Henry Winkler, who played that iconic role, always came across as a terrifically nice man and his 2023 memoir Being Henry: The Fonz…and Beyond, has only confirmed that opinion.
Back in my teenagerdom, I devoured any information I could get on HW. It became pretty clear that the real man was rather shy and self-doubting, unlike uber-cool Fonzie, who could get any girl he wanted with one careless click of his fingers.
This book is full of interesting and amusing stories about making Happy Days, but it’s also a surprisingly emotional read about a lost and rather unloved young boy who became the world’s idol for a few short years. Then a bewildering and unhappy interval followed when HW had to find his feet, once the rollercoaster of fame left him behind on the ground after the carnival was over. How’s that for some mixed metaphors?
An ongoing theme in the book is Winkler’s dyslexia and how it affected his life. Another is his ability to establish close and worthwhile relationships with people in his life, including his wife, his family, and his fellow actors.
I particularly enjoyed reading about the friendship he maintains to this day with his Happy Days colleague, Ron Howard, especially as the friendship had to overcome the stress of the putative star of the show (Howard) being completely upstaged by a character originally slated to be a bit player. The fact that the intimacy survived and thrived over the years is a credit to both men.
By the way, Ron Howard wrote a pretty good memoir himself called The Boys: A Memoir of Hollywood and Family. So pick that one up, once you’ve given the Fonz a go!
My last choice is a really recent read. I only finished it yesterday, in fact!
We’ve recently had the Brisbane Writers Festival here, and over the packed weekend, I went to a great session with a writer originally from Brisbane who now teaches at Oxford University.
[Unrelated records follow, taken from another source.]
Lemma configUpdateOperation_complete (data : ConfigData) (w : World)
    (id secret url : string) :
  field_client_id data = Some id ->
  field_client_secret data = Some secret ->
  field_token_url data = Some url ->
  let c := logical.json_config
             (writtenConfig id secret url (field_config_scopes data)) in
  configUpdateOperation env data w =
  match fault env (ops w) with
  | Some msg => (inl (ErrStorage msg), stored (EvPut configPath) (store w) w)
  | None =>
      (inr None,
       stored (EvPut configPath)
              (<[configPath := logical.ConfigJSON c]> (store w)) w)
  end.
Proof.
  intros Hi Hs Hu c. unfold configUpdateOperation. rewrite Hi, Hs, Hu.
  rewrite bind_eq. unfold lift, logical.StorageEntryJSON_config.
  rewrite bind_eq. unfold storage_Put, storage_call. cbn [fst snd].
  now destruct (fault env (ops w)).
Qed.

Lemma configAt_insert (m : gmap string Value) (c : config) :
  configAt (<[configPath := logical.ConfigJSON c]> m) = inr (Some c).
Proof. unfold configAt. now rewrite lookup_insert_eq. Qed.

End Configuration.
(** * A shallow embedding of simple-pdf-generator

    [src/utils/text_processor.py] ([extract_structure]) and
    [src/utils/pdf_generator.py] ([PDFGenerator]).

    A Python [str] is a sequence of Unicode code points; it is modelled as
    [list N], one code point per element. *)

From Stdlib Require Import List NArith ZArith String Ascii Bool Lia.
Import ListNotations.

Open Scope N_scope.

(** ** Python strings *)

Definition text := list N.

(** ASCII string literals as code-point lists. *)
Fixpoint s2t (s : string) : text :=
  match s with
  | EmptyString => []
  | String a s' => N_of_ascii a :: s2t s'
  end.

Fixpoint text_eqb (a b : text) : bool :=
  match a, b with
  | [], [] => true
  | x :: a', y :: b' => (x =? y) && text_eqb a' b'
  | _, _ => false
  end.

(** [s.startswith(p)] *)
Fixpoint startswith (s p : text) : bool :=
  match p, s with
  | [], _ => true
  | c :: p', d :: s' => (c =? d) && startswith s' p'
  | _ :: _, [] => false
  end.

(** [str.isspace] for one code point (the characters Python strips). *)
Definition is_space (c : N) : bool :=
  ((9 <=? c) && (c <=? 13)) || ((28 <=? c) && (c <=? 32)) ||
  (c =? 133) || (c =? 160) || (c =? 5760) ||
  ((8192 <=? c) && (c <=? 8202)) || (c =? 8232) || (c =? 8233) ||
  (c =? 8239) || (c =? 8287) || (c =? 12288).

Fixpoint lstrip (s : text) : text :=
  match s with
  | [] => []
  | c :: s' => if is_space c then lstrip s' else s
  end.

(** [s.strip()] *)
Definition strip (s : text) : text := rev (lstrip (rev (lstrip s))).

(** [s.split('\n')] *)
Fixpoint split_nl_aux (s : text) (cur : text) : list text :=
  match s with
  | [] => [rev cur]
  | c :: s' => if c =? 10 then rev cur :: split_nl_aux s' [] else split_nl_aux s' (c :: cur)
  end.

Definition split_nl (s : text) : list text := split_nl_aux s [].

(** [sep.join(xs)] *)
Fixpoint join (sep : text) (xs : list text) : text :=
  match xs with
  | [] => []
  | [x] => x
  | x :: xs' => x ++ sep ++ join sep xs'
  end.
(** * Endee RAG pipeline: a shallow embedding of the retrieval orchestration

    Modelled sources:
    - [src/src/embedding_service.py]: [EmbeddingService.chunk_document]
    - [src/src/rag_service.py]: [RAGService.initialize], [ingest_document],
      [search], [_generate_answer]
    - [src/src/rag_service.py]: [get_statistics], [list_indices]
    - [src/src/endee_client.py]: [EndeeClient.__init__], [_make_request],
      [health_check], [create_index], [list_indices], [delete_index],
      [insert], [search], [get_vector], [delete_vector], [get_index_stats]
    - [src/src/config.py]: [Settings] (defaults)
    - [src/src/main.py]: the [/health], [/api/v1/ingest],
      [/api/v1/ingest-file], [/api/v1/search], [/api/v1/statistics] and
      [/api/v1/indices] routes

    A Python [str] is a list of code points ([pystr]).  Python ints are
    unbounded, so positions are [Z].  A [while] loop runs on fuel: [None]
    (or [OutOfFuel]) means the loop had not finished after that many
    iterations.  Exceptions are values of [exn], tagged with their class
    name.  Stateful code runs in a small state/exception monad [M] whose
    state holds the uuid counter, the number of [time.time()] reads and the
    trace of calls made to the external collaborators. *)

From Stdlib Require Import ZArith List String Ascii Bool Lia.
Import ListNotations.
Open Scope Z_scope.

(* ------------------------------------------------------------------ *)
(** ** Python values *)

Definition pystr := list N.

(** String literals of the source (ASCII only) as Python strings. *)
Definition pys (s : string) : pystr := map N_of_ascii (list_ascii_of_string s).

Definition py_len (s : pystr) : Z := Z.of_nat (List.length s).
(** * plasma-nm: the connection editor's setting widgets and network model

    A shallow embedding of the parts of plasma-nm that validate and map form
    fields: the editor's [main], the WireGuard setting widget, the bridge
    setting widget and the static [NetworkModel].

    Widgets are records of their observable state, slots are functions from
    state to state, and calls that can go wrong (a null [Ptr], an index past
    the end of a [QList]) return a [Fault].  Qt and NetworkManagerQt classes
    are modelled by the part of their documented behaviour that the code
    relies on. *)

From Stdlib Require Import Ascii String ZArith Lia.
From stdpp Require Import base option list strings functions gmap.
From Equations Require Import Equations.

Open Scope string_scope.
Open Scope list_scope.

(** ** Qt value classes and widgets *)

Module Qt.

(** [QString], over 8-bit characters. *)
Abbreviation QString := string (only parsing).

Definition isEmpty (s : QString) : bool :=
  match s with
  | EmptyString => true
  | String _ _ => false
  end.

(** [QString::indexOf(sep)]: position of the first occurrence, if any. *)
Fixpoint indexOf (sep s : QString) : option nat :=
  if String.prefix sep s then Some 0
  else match s with
       | EmptyString => None
       | String _ s' => S <$> indexOf sep s'
       end.

(** [QString::contains(sub)]. *)
Definition contains (sub s : QString) : bool :=
  match indexOf sub s with
  | Some _ => true
  | None => false
  end.

(** [QString::left(n)] and [QString::mid(n)]. *)
Fixpoint left (n : nat) (s : QString) : QString :=
  match n, s with
  | S n', String c s' => String c (left n' s')
  | _, _ => EmptyString
  end.

Fixpoint mid (n : nat) (s : QString) : QString :=
  match n, s with
  | S n', String _ s' => mid n' s'
  | _, _ => s
  end.

Definition inspect {A} (a : A) : {b | a = b} := exist _ a eq_refl.

(** The loop of [QString::split(sep)] (with [KeepEmptyParts]) for a separator
    [String c sep] of at least one character:
<<
    while ((end = indexOf(sep, start)) != -1) {
        list.append(mid(start, end - start));
        start = end + sep.size();
    }
    list.append(mid(start));
>>
    The recursion is on the text still to be scanned, [mid(start)]. *)
Equations? split_loop (c : ascii) (sep s : QString) : list QString
  by wf (String.length s) lt :=
  split_loop c sep s with inspect (indexOf (String c sep) s) := {
    | exist _ None _ => [s]
    | exist _ (Some i) H =>
        left i s :: split_loop c sep (mid (i + String.length (String c sep)) s) }.
Proof.
  assert (Hmid : forall n t, String.length (mid n t) = String.length t - n).
  { intros n; induction n; intros [|a t]; simpl; auto. }
  rewrite Hmid. destruct s as [|a s]; [discriminate H|]. simpl. lia.
Qed.
Lemma emitted_by_same_date course anchor e line ev :
  emitted_by course anchor e line ev ->
  dt_date (dtstart ev) = dt_date (dtend ev) /\ dt_date (dtstart ev) <= e.
Proof.
  intros (days & location & st & en & w & _ & _ & K & ->).
  split; [reflexivity|]. cbn. unfold kept in K. now apply Z.leb_le.
Qed.

Lemma rows_loop_sound columns rows : forall cal cal',
  rows_loop columns rows cal = Some (Ok cal') ->
  Forall (fun ev => dt_date (dtstart ev) = dt_date (dtend ev)) cal ->
  Forall (fun ev => dt_date (dtstart ev) = dt_date (dtend ev)) cal'.
Proof.
  induction rows as [|row rows IH]; intros cal cal' H Hcal.
  - cbn in H. now inversion H; subst.
  - destruct (rows_loop_step columns row rows cal)
      as [E | [(err & E & _) | (sd & ed & _ & _ & E)]]; rewrite E in H.
    + now apply (IH cal).
    + discriminate.
    + destruct (week_loop (weeks sd ed) (py_str (course_cell row))
                          (py_str (pattern_cell row)) sd ed cal)
        as [[cal1|err]|] eqn:W; try discriminate.
      apply (IH cal1); [assumption|].
      apply week_loop_sound in W. destruct W as (new & -> & Hnew).
      apply Forall_app. split; [assumption|].
      eapply Forall_impl; [|exact Hnew].
      intros ev (anchor & line & _ & Hem).
      now apply emitted_by_same_date in Hem.
Qed.

(** A conversion that succeeds went through the loop over the rows. *)
Lemma convert_Ok columns rows cal :
  convert_xlsx_to_ics columns rows = Some (Ok cal) ->
  exists names, rows_loop (renamed names) (ffill_course rows) [] = Some (Ok cal).
Proof.
  intros H.
  destruct (convert_cases columns rows) as [E | [(msg & E) | (names & E)]];
    rewrite E in H; try discriminate.
  now exists names.
Qed.

(** Every component of the calendar starts and ends on one date. *)
Lemma convert_xlsx_to_ics_same_date columns rows cal :
  convert_xlsx_to_ics columns rows = Some (Ok cal) ->
  Forall (fun ev => dt_date (dtstart ev) = dt_date (dtend ev)) cal.
Proof.
  intros H. apply convert_Ok in H. destruct H as (names & H).
  now apply (rows_loop_sound _ _ _ _ H).
Qed.

(** * Further properties of the expander *)

Lemma instances_of_unread course ws e line :
  read_line line = None -> instances_of course ws e line = [].
Proof. unfold instances_of. now intros ->. Qed.

(** One line, in every case: the exception [line_error] names, or the
    expected instances appended. *)
Lemma line_body_outcome course ws e line events :
  in_calendar ws ->
  line_body course ws e line events
  = match line_error ws e line with
    | Some err => Raise err
    | None => Ok (events ++ instances_of course ws e line)
    end.
Proof.
  intros Hcal. unfold line_error.
  destruct (fields line) as [|days [|times rest]] eqn:F.
  - rewrite line_body_short, instances_of_short;
      try (unfold short_line; now rewrite F).
    now rewrite app_nil_r.
  - rewrite line_body_short, instances_of_short;
      try (unfold short_line; now rewrite F).
    now rewrite app_nil_r.
  - destruct (time_strings times) as [|a [|b [|c l]]] eqn:T;
      try (rewrite (line_body_unpack _ _ _ _ _ _ _ _ F); rewrite T;
           [reflexivity | cbn; lia]).
    destruct (time_error a b) as [err|] eqn:E.
    + rewrite (line_body_time_error _ _ _ _ _ _ _ _ _ err _ Hcal F T E).
      destruct (existsb (kept ws e) (decode_days days)); [reflexivity|].
      rewrite instances_of_unread; [now rewrite app_nil_r|].
      unfold read_line, time_error in *. rewrite F, T.
      destruct (strptime_time a); [|reflexivity].
      destruct (strptime_time b); [discriminate | reflexivity].
    + assert (R : read_line line <> None).
      { unfold read_line, time_error in *. rewrite F, T.
        destruct (strptime_time a); [|discriminate].
        destruct (strptime_time b); discriminate. }
      rewrite line_body_read by assumption.
      now destruct (existsb (kept ws e) (decode_days days)).
Qed.

Lemma lines_loop_outcome course ws e ls :
  in_calendar ws ->
  forall events,
    lines_loop course ws e ls events
    = match first_error ws e ls with
      | Some err => Raise err
      | None => Ok (events ++ flat_map (instances_of course ws e) ls)
      end.
Proof.
  intros Hcal. induction ls as [|l ls IH]; intros events.
  - cbn. now rewrite app_nil_r.
  - cbn [lines_loop first_error flat_map].
    rewrite line_body_outcome by assumption.
    destruct (line_error ws e l) as [err|]; [reflexivity|].
    cbn [bind]. rewrite IH.
    destruct (first_error ws e ls); [reflexivity|].
    now rewrite <- app_assoc.
Qed.

(** X1.  For a week within the calendar the expander is decided line by
    line: it raises the exception of the first line that has a time
    range without two sides, or a side that is no clock time together
    with a weekday that is kept; when no line is such, it returns the
    instances of the lines, in the order of the lines. *)
Theorem expander_outcome course text ws e :
  in_calendar ws ->
  create_events_from_pattern course text ws e
  = match first_error ws e (splitlines text) with
    | Some err => Raise err
    | None => Ok (flat_map (instances_of course ws e) (splitlines text))
    end.
Proof.
  intros Hcal. unfold create_events_from_pattern.
  now rewrite lines_loop_outcome.
Qed.

Lemma expander_outcome_witness :
  create_events_from_pattern (s "X")
    (s "W|9:00 AM-9:50 AM" ++ LF ++ s "M|9:00-9:50" ++ LF ++ s "T|noon")
    (jan 15) (jan 17)
  = Raise (TimeDataError (s "9:00")).
Proof.
  apply (expander_outcome (s "X")
           (s "W|9:00 AM-9:50 AM" ++ LF ++ s "M|9:00-9:50" ++ LF ++ s "T|noon")
           (jan 15) (jan 17)).
  split; vm_compute; [reflexivity | discriminate].
Defined.

(** ** The instances of a row, date by date *)

Lemma date_in_its_window start d :
  start <= d ->
  let k := (d - start) / 7 in
  0 <= k /\ start + 7 * k <= d <= start + 7 * k + 6.
Proof.
  intros H k. subst k. Z.div_mod_to_equations. lia.
Qed.

Lemma event_date_in_window a d :
  a <= d <= a + 6 -> event_date_of a (weekday d) = d.
Proof.
  intros H. unfold event_date_of, weekday. Z.div_mod_to_equations. lia.
Qed.

Lemma weeks_covers start e d :
  start <= d <= e -> (Z.to_nat ((d - start) / 7) < weeks start e)%nat.
Proof.
  intros H. unfold weeks.
  replace (start <=? e) with true by (symmetry; apply Z.leb_le; lia).
  assert ((d - start) / 7 <= (e - start) / 7)
    by (apply Z.div_le_mono; lia).
  assert (0 <= (d - start) / 7) by (apply Z.div_pos; lia).
  lia.
Qed.

Lemma weeks_anchor start e k :
  (k < weeks start e)%nat -> start + 7 * Z.of_nat k <= e.
Proof.
  unfold weeks. destruct (start <=? e) eqn:E; [|lia].
  apply Z.leb_le in E. intros H.
  assert (Z.of_nat k <= (e - start) / 7).
  { apply Nat2Z.inj_lt in H. rewrite Nat2Z.inj_succ, Z2Nat.id in H
      by (apply Z.div_pos; lia). lia. }
  Z.div_mod_to_equations. lia.
Qed.

(** X2.  A row from [start] to [e] whose lines are all short or well
    formed gives exactly the instances one expects from a calendar: an
    event is added if and only if it is the instance of a line of the
    pattern on a date between [start] and [e], both included, whose
    weekday is among the decoded weekdays of that line.  No meeting day
    is left out and none is made up. *)
Theorem row_instances course text start e cal :
  Forall (fun l => short_line l = true \/ read_line l <> None)
         (splitlines text) ->
  0 < start -> e + 7 <= MAXORDINAL ->
  exists evs,
    week_loop (weeks start e) course text start e cal = Some (Ok (cal ++ evs)) /\
    forall ev,
      In ev evs <->
      exists line days location st en d,
        In line (splitlines text) /\
        read_line line = Some (days, location, st, en) /\
        start <= d <= e /\ In (weekday d) (decode_days days) /\
        ev = instance course line location st en d.
Proof.
  intros Hall Hpos Hmax. eexists. split.
  - now apply week_loop_read.
  - intros ev. split.
    + intros Hin. apply in_flat_map in Hin. destruct Hin as (k & Hk & Hin).
      apply in_seq in Hk. apply in_flat_map in Hin.
      destruct Hin as (line & Hline & Hin). apply in_instances_of in Hin.
      destruct Hin as (days & location & st & en & w & R & Hw & K & ->).
      exists line, days, location, st, en,
        (event_date_of (start + 7 * Z.of_nat k) w).
      pose proof (event_date_bounds (start + 7 * Z.of_nat k) w) as B.
      unfold kept in K. apply Z.leb_le in K.
      assert (Hr : 0 <= w <= 5).
      { pose proof (decode_days_range days) as Rg.
        rewrite Forall_forall in Rg. now apply Rg. }
      rewrite event_date_weekday by lia.
      repeat split; try assumption; lia.
    + intros (line & days & location & st & en & d & Hline & R & Hd & Hw & ->).
      destruct (date_in_its_window start d ltac:(lia)) as (Hk & Hwin).
      apply in_flat_map. exists (Z.to_nat ((d - start) / 7)). split.
      * apply in_seq. pose proof (weeks_covers start e d Hd). lia.
      * apply in_flat_map. exists line. split; [assumption|].
        unfold instances_of. rewrite R. rewrite Z2Nat.id by assumption.
        rewrite <- (event_date_in_window (start + 7 * ((d - start) / 7)) d)
          at 1 by lia.
        apply (in_map (fun w => instance course line location st en
                                         (event_date_of _ w))).
        apply filter_In. split; [assumption|].
        unfold kept. rewrite event_date_in_window by lia.
        apply Z.leb_le. lia.
Qed.

Lemma row_instances_witness :
  exists evs,
    week_loop (weeks (jan 8) (jan 19)) (s "X") two_lines (jan 8) (jan 19) []
    = Some (Ok ([] ++ evs)) /\
    In (instance (s "X") (s "TTH|1:00 PM-2:15 PM") [] (mk_time 13 0)
                 (mk_time 14 15) (jan 18)) evs.
Proof.
  destruct (row_instances (s "X") two_lines (jan 8) (jan 19) [])
    as (evs & H & Hiff).
  - change (splitlines two_lines)
      with [s "MWF|9:00 AM-9:50 AM|Room 1"; s "TTH|1:00 PM-2:15 PM"].
    repeat (apply Forall_cons; [right; vm_compute; discriminate|]).
    apply Forall_nil.
  - reflexivity.
  - vm_compute. discriminate.
  - exists evs. split; [exact H|]. apply Hiff.
    exists (s "TTH|1:00 PM-2:15 PM"), (s "TTH"), [], (mk_time 13 0),
      (mk_time 14 15), (jan 18).
    split; [right; left; reflexivity|]. split; [reflexivity|].
    split; [split; vm_compute; discriminate|].
    split; [right; left; reflexivity | reflexivity].
Defined.

Lemma on_date_app d xs ys : on_date d (xs ++ ys) = on_date d xs ++ on_date d ys.
Proof. apply filter_app. Qed.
Sarah Ogilvie is a linguist and lexicographer who has worked on the Oxford Dictionary. One magical day just before she left Oxford to take up a post at Stanford University in the U.S.A., she was down in the archives of the OED and she happened to discover an address book belonging to James Murray, the man largely responsible for the first edition of the Oxford English Dictionary.
This address book listed many of the volunteers who posted in definitions and quotes for the dictionary. What she found sent Ogilvie on a quest to discover what she could about these dedicated word fans. In fact, the book she wrote, The Dictionary People, has a wonderful subtitlte: The Unsung Heroes Who Created the Oxford English Dictionary.
The book works its way through the alphabet in a most entertaining way, giving examples of all the magnificent variety of the volunteers. We have intriguing chapter headings like M for Murderers or C for Cannibals or V for Vicars. These often-obscure but intriguing people come to life in the pages, and I have to say a lot of them sound like they would have been great to meet! Well, a word nerd like me thinks so, anyway.
One of the most interesting facets of this book is how many of the people who contributed to the dictionary weren’t the great and the good (men) of Victorian society. They weren’t millionaires and professors and owners of great estates. Instead, we have a fascinating selection of outsiders to consider. Women seeking an outlet for intelligence and talents that conventional family life didn’t allow; people with a variety of mental health issues; oddballs and eccentrics.
I’m sure a lot of you have read The Surgeon of Crowthorne/The Professor and the Madman by Simon Winchester. It turns out that the troubled Dr. W.C. Minor was far from the only interesting contributor to the OED! If you’re interested in words, the Oxford English Dictionary, Victorian life, and the rich variety of human life, I’d recommend this one.